Problem requirements:
Nothing more is wanted than an exact repeat of the data below.

Material provided:
(** X12. Picking an option makes it the response: with option [i] of the
    request picked on an open window and only mode changes after it,
    Submit prints that option's text, the separator and the mode shown;
    picking an index the request has no option for changes nothing. *)
Theorem X12_picked_option_is_submitted :
  (∀ json_loads prog arg more data evs i v evs' rest (w : World),
     json_loads arg = Some data → forallb idle evs = true →
     options data !! i = Some v → forallb keeps_response evs' = true →
     stdout (Gui.main json_loads (prog :: arg :: more)
               (evs ++ Gui.PickOption i :: evs' ++ Gui.Submit :: rest) w).1
     = stdout w
       ++ [v +:+ "|||"
           +:+ Gui.var_thinking_mode
                 (Gui.mainloop (evs ++ Gui.PickOption i :: evs')
                               (Gui.build data w)).1])
  ∧ (∀ data evs i (w : World), options data !! i = None →
       Gui.mainloop (evs ++ [Gui.PickOption i]) (Gui.build data w)
       = Gui.mainloop evs (Gui.build data w)).
Proof.
  split.
  - intros json_loads prog arg more data evs i v evs' rest w Hjson Hevs Hi
      Hevs'.
    apply gui_set_then_submit; try done.
    intros st w1 Hrun Hopts _. unfold Gui.step. by rewrite Hrun, Hopts, Hi.
  - intros data evs i w Hi. rewrite mainloop_app.
    destruct (mainloop_static evs (Gui.build data w)) as [Ho _].
    destruct (Gui.mainloop evs (Gui.build data w)) as [st1 w1].
    change (Gui.mainloop [Gui.PickOption i] (st1, w1))
      with (Gui.step (Gui.PickOption i) (st1, w1)).
    unfold Gui.step. cbn [fst] in Ho.
    change (Gui.opts (Gui.build data w).1) with (options data) in Ho.
    rewrite Ho, Hi. by destruct (Gui.running st1).
Qed.

Lemma X12_picked_option_witness :
  stdout (Gui.main json0 ("dialog.py" :: "{}" :: [])
            ([] ++ Gui.PickOption 0 :: [Gui.SelectMode 0]
             ++ Gui.Submit :: []) world0).1
  = stdout world0 ++ ["A" +:+ "|||" +:+ "quick"].
Proof.
  apply (proj1 X12_picked_option_is_submitted json0 "dialog.py" "{}" []
           request0 [] 0%nat "A" [Gui.SelectMode 0] [] world0); reflexivity.
Defined.

(** X13. The indicator follows the selection: at every moment of a run
    the label reads one of [Quick Mode], [Normal Mode], [Deep Mode],
    [Ultra Mode] in brackets (the fallback of the lookup is never used),
    and of the four frames exactly one, that of the mode shown, has the
    accent border. *)
Theorem X13_indicator_follows_selection (data : DecisionRequest) events
    (w : World) :
  let mode := Gui.var_thinking_mode
                (Gui.mainloop events (Gui.build data w)).1 in
  GuiView.indicator_text mode
  ∈ ["[Quick Mode]"; "[Normal Mode]"; "[Deep Mode]"; "[Ultra Mode]"]
  ∧ GuiView.mode_text mode ≠ mode
  ∧ length (GuiView.frame_borders mode) = 4%nat
  ∧ filter (λ vf, vf.2 = GuiView.accent3_color) (GuiView.frame_borders mode)
    = [(mode, GuiView.accent3_color)].
Proof.
  intros mode.
  destruct (mainloop_output_shape data events w) as [Hmode _].
  fold mode in Hmode. clearbody mode.
  unfold Gui.modes in Hmode. rewrite !elem_of_cons, elem_of_nil in Hmode.
  destruct Hmode as [-> | [-> | [-> | [-> | []]]]];
    (split; [apply (bool_decide_unpack _); vm_compute; exact I |]);
    (split; [vm_compute; discriminate |]);
    (split; [reflexivity | vm_compute; reflexivity]).
Qed.

(** X14. The Recent menu: it offers at most five items, in the order of
    the loaded log; the label of an item is the response itself when that
    has at most 40 characters and its first 40 characters followed by
    [...] otherwise; choosing an item puts the whole response in the
    field, so that Submit prints it in full. *)
Theorem X14_recent_menu :
  (∀ data events (w : World),
     let st := (Gui.mainloop events (Gui.build data w)).1 in
     (length (GuiView.history_menu st) ≤ 5)%nat
     ∧ GuiView.history_menu st
       = (λ item, (GuiView.menu_label item, response item))
           <$> take 5 (DialogHistory.load_history w))
  ∧ (∀ item,
       (String.length (GuiView.menu_label item) ≤ 43)%nat
       ∧ ((String.length (response item) ≤ 40)%nat →
          GuiView.menu_label item = response item)
       ∧ ((40 < String.length (response item))%nat →
          GuiView.menu_label item = Py.str_take 40 (response item) +:+ "..."))
  ∧ (∀ json_loads prog arg more data evs i item evs' rest (w : World),
       json_loads arg = Some data → forallb idle evs = true →
       take 5 (DialogHistory.load_history w) !! i = Some item →
       forallb keeps_response evs' = true →
       stdout (Gui.main json_loads (prog :: arg :: more)
                 (evs ++ Gui.PickHistory i :: evs' ++ Gui.Submit :: rest) w).1
       = stdout w
         ++ [response item +:+ "|||"
             +:+ Gui.var_thinking_mode
                   (Gui.mainloop (evs ++ Gui.PickHistory i :: evs')
                                 (Gui.build data w)).1]).
Proof.
  split; [| split].
  - intros data events w st. subst st. unfold GuiView.history_menu.
    destruct (mainloop_static events (Gui.build data w)) as [_ ->].
    change (Gui.recent_history (Gui.build data w).1)
      with (take 5 (DialogHistory.load_history w)).
    split; [| done]. rewrite length_fmap, length_take. lia.
  - intros item. unfold GuiView.menu_label.
    destruct (Nat.ltb_spec 40 (String.length (response item))) as [Hl | Hs].
    + split; [| split; [lia | done]].
      rewrite str_app_length, str_take_length by lia. simpl. lia.
    + split; [lia |]. split; [done | lia].
  - intros json_loads prog arg more data evs i item evs' rest w Hjson Hevs Hi
      Hevs'.
    apply gui_set_then_submit; try done.
    intros st w1 Hrun _ Hrec. unfold Gui.step. by rewrite Hrun, Hrec, Hi.
Qed.

Lemma X14_recent_menu_witness :
  stdout (Gui.main json0 ("dialog.py" :: "{}" :: [])
            ([] ++ Gui.PickHistory 0 :: [] ++ Gui.Submit :: [])
            (set_history_file
               (Content [mkEntry "t1" "use the cache" "c" "quick"])
               world0)).1
  = [] ++ ["use the cache" +:+ "|||" +:+ "normal"].
Proof.
  apply (proj2 (proj2 X14_recent_menu) json0 "dialog.py" "{}" [] request0
           [] 0%nat (mkEntry "t1" "use the cache" "c" "quick") [] []
           (set_history_file
              (Content [mkEntry "t1" "use the cache" "c" "quick"]) world0));
    reflexivity.
Defined.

Exercise result:
(** X12. Picking an option makes it the response: with option [i] of the
    request picked on an open window and only mode changes after it,
    Submit prints that option's text, the separator and the mode shown;
    picking an index the request has no option for changes nothing. *)
Theorem X12_picked_option_is_submitted :
  (∀ json_loads prog arg more data evs i v evs' rest (w : World),
     json_loads arg = Some data → forallb idle evs = true →
     options data !! i = Some v → forallb keeps_response evs' = true →
     stdout (Gui.main json_loads (prog :: arg :: more)
               (evs ++ Gui.PickOption i :: evs' ++ Gui.Submit :: rest) w).1
     = stdout w
       ++ [v +:+ "|||"
           +:+ Gui.var_thinking_mode
                 (Gui.mainloop (evs ++ Gui.PickOption i :: evs')
                               (Gui.build data w)).1])
  ∧ (∀ data evs i (w : World), options data !! i = None →
       Gui.mainloop (evs ++ [Gui.PickOption i]) (Gui.build data w)
       = Gui.mainloop evs (Gui.build data w)).
Proof.
  split.
  - intros json_loads prog arg more data evs i v evs' rest w Hjson Hevs Hi
      Hevs'.
    apply gui_set_then_submit; try done.
    intros st w1 Hrun Hopts _. unfold Gui.step. by rewrite Hrun, Hopts, Hi.
  - intros data evs i w Hi. rewrite mainloop_app.
    destruct (mainloop_static evs (Gui.build data w)) as [Ho _].
    destruct (Gui.mainloop evs (Gui.build data w)) as [st1 w1].
    change (Gui.mainloop [Gui.PickOption i] (st1, w1))
      with (Gui.step (Gui.PickOption i) (st1, w1)).
    unfold Gui.step. cbn [fst] in Ho.
    change (Gui.opts (Gui.build data w).1) with (options data) in Ho.
    rewrite Ho, Hi. by destruct (Gui.running st1).
Qed.

Lemma X12_picked_option_witness :
  stdout (Gui.main json0 ("dialog.py" :: "{}" :: [])
            ([] ++ Gui.PickOption 0 :: [Gui.SelectMode 0]
             ++ Gui.Submit :: []) world0).1
  = stdout world0 ++ ["A" +:+ "|||" +:+ "quick"].
Proof.
  apply (proj1 X12_picked_option_is_submitted json0 "dialog.py" "{}" []
           request0 [] 0%nat "A" [Gui.SelectMode 0] [] world0); reflexivity.
Defined.

(** X13. The indicator follows the selection: at every moment of a run
    the label reads one of [Quick Mode], [Normal Mode], [Deep Mode],
    [Ultra Mode] in brackets (the fallback of the lookup is never used),
    and of the four frames exactly one, that of the mode shown, has the
    accent border. *)
Theorem X13_indicator_follows_selection (data : DecisionRequest) events
    (w : World) :
  let mode := Gui.var_thinking_mode
                (Gui.mainloop events (Gui.build data w)).1 in
  GuiView.indicator_text mode
  ∈ ["[Quick Mode]"; "[Normal Mode]"; "[Deep Mode]"; "[Ultra Mode]"]
  ∧ GuiView.mode_text mode ≠ mode
  ∧ length (GuiView.frame_borders mode) = 4%nat
  ∧ filter (λ vf, vf.2 = GuiView.accent3_color) (GuiView.frame_borders mode)
    = [(mode, GuiView.accent3_color)].
Proof.
  intros mode.
  destruct (mainloop_output_shape data events w) as [Hmode _].
  fold mode in Hmode. clearbody mode.
  unfold Gui.modes in Hmode. rewrite !elem_of_cons, elem_of_nil in Hmode.
  destruct Hmode as [-> | [-> | [-> | [-> | []]]]];
    (split; [apply (bool_decide_unpack _); vm_compute; exact I |]);
    (split; [vm_compute; discriminate |]);
    (split; [reflexivity | vm_compute; reflexivity]).
Qed.

(** X14. The Recent menu: it offers at most five items, in the order of
    the loaded log; the label of an item is the response itself when that
    has at most 40 characters and its first 40 characters followed by
    [...] otherwise; choosing an item puts the whole response in the
    field, so that Submit prints it in full. *)
Theorem X14_recent_menu :
  (∀ data events (w : World),
     let st := (Gui.mainloop events (Gui.build data w)).1 in
     (length (GuiView.history_menu st) ≤ 5)%nat
     ∧ GuiView.history_menu st
       = (λ item, (GuiView.menu_label item, response item))
           <$> take 5 (DialogHistory.load_history w))
  ∧ (∀ item,
       (String.length (GuiView.menu_label item) ≤ 43)%nat
       ∧ ((String.length (response item) ≤ 40)%nat →
          GuiView.menu_label item = response item)
       ∧ ((40 < String.length (response item))%nat →
          GuiView.menu_label item = Py.str_take 40 (response item) +:+ "..."))
  ∧ (∀ json_loads prog arg more data evs i item evs' rest (w : World),
       json_loads arg = Some data → forallb idle evs = true →
       take 5 (DialogHistory.load_history w) !! i = Some item →
       forallb keeps_response evs' = true →
       stdout (Gui.main json_loads (prog :: arg :: more)
                 (evs ++ Gui.PickHistory i :: evs' ++ Gui.Submit :: rest) w).1
       = stdout w
         ++ [response item +:+ "|||"
             +:+ Gui.var_thinking_mode
                   (Gui.mainloop (evs ++ Gui.PickHistory i :: evs')
                                 (Gui.build data w)).1]).
Proof.
  split; [| split].
  - intros data events w st. subst st. unfold GuiView.history_menu.
    destruct (mainloop_static events (Gui.build data w)) as [_ ->].
    change (Gui.recent_history (Gui.build data w).1)
      with (take 5 (DialogHistory.load_history w)).
    split; [| done]. rewrite length_fmap, length_take. lia.
  - intros item. unfold GuiView.menu_label.
    destruct (Nat.ltb_spec 40 (String.length (response item))) as [Hl | Hs].
    + split; [| split; [lia | done]].
      rewrite str_app_length, str_take_length by lia. simpl. lia.
    + split; [lia |]. split; [done | lia].
  - intros json_loads prog arg more data evs i item evs' rest w Hjson Hevs Hi
      Hevs'.
    apply gui_set_then_submit; try done.
    intros st w1 Hrun _ Hrec. unfold Gui.step. by rewrite Hrun, Hrec, Hi.
Qed.

Lemma X14_recent_menu_witness :
  stdout (Gui.main json0 ("dialog.py" :: "{}" :: [])
            ([] ++ Gui.PickHistory 0 :: [] ++ Gui.Submit :: [])
            (set_history_file
               (Content [mkEntry "t1" "use the cache" "c" "quick"])
               world0)).1
  = [] ++ ["use the cache" +:+ "|||" +:+ "normal"].
Proof.
  apply (proj2 (proj2 X14_recent_menu) json0 "dialog.py" "{}" [] request0
           [] 0%nat (mkEntry "t1" "use the cache" "c" "quick") [] []
           (set_history_file
              (Content [mkEntry "t1" "use the cache" "c" "quick"]) world0));
    reflexivity.
Defined.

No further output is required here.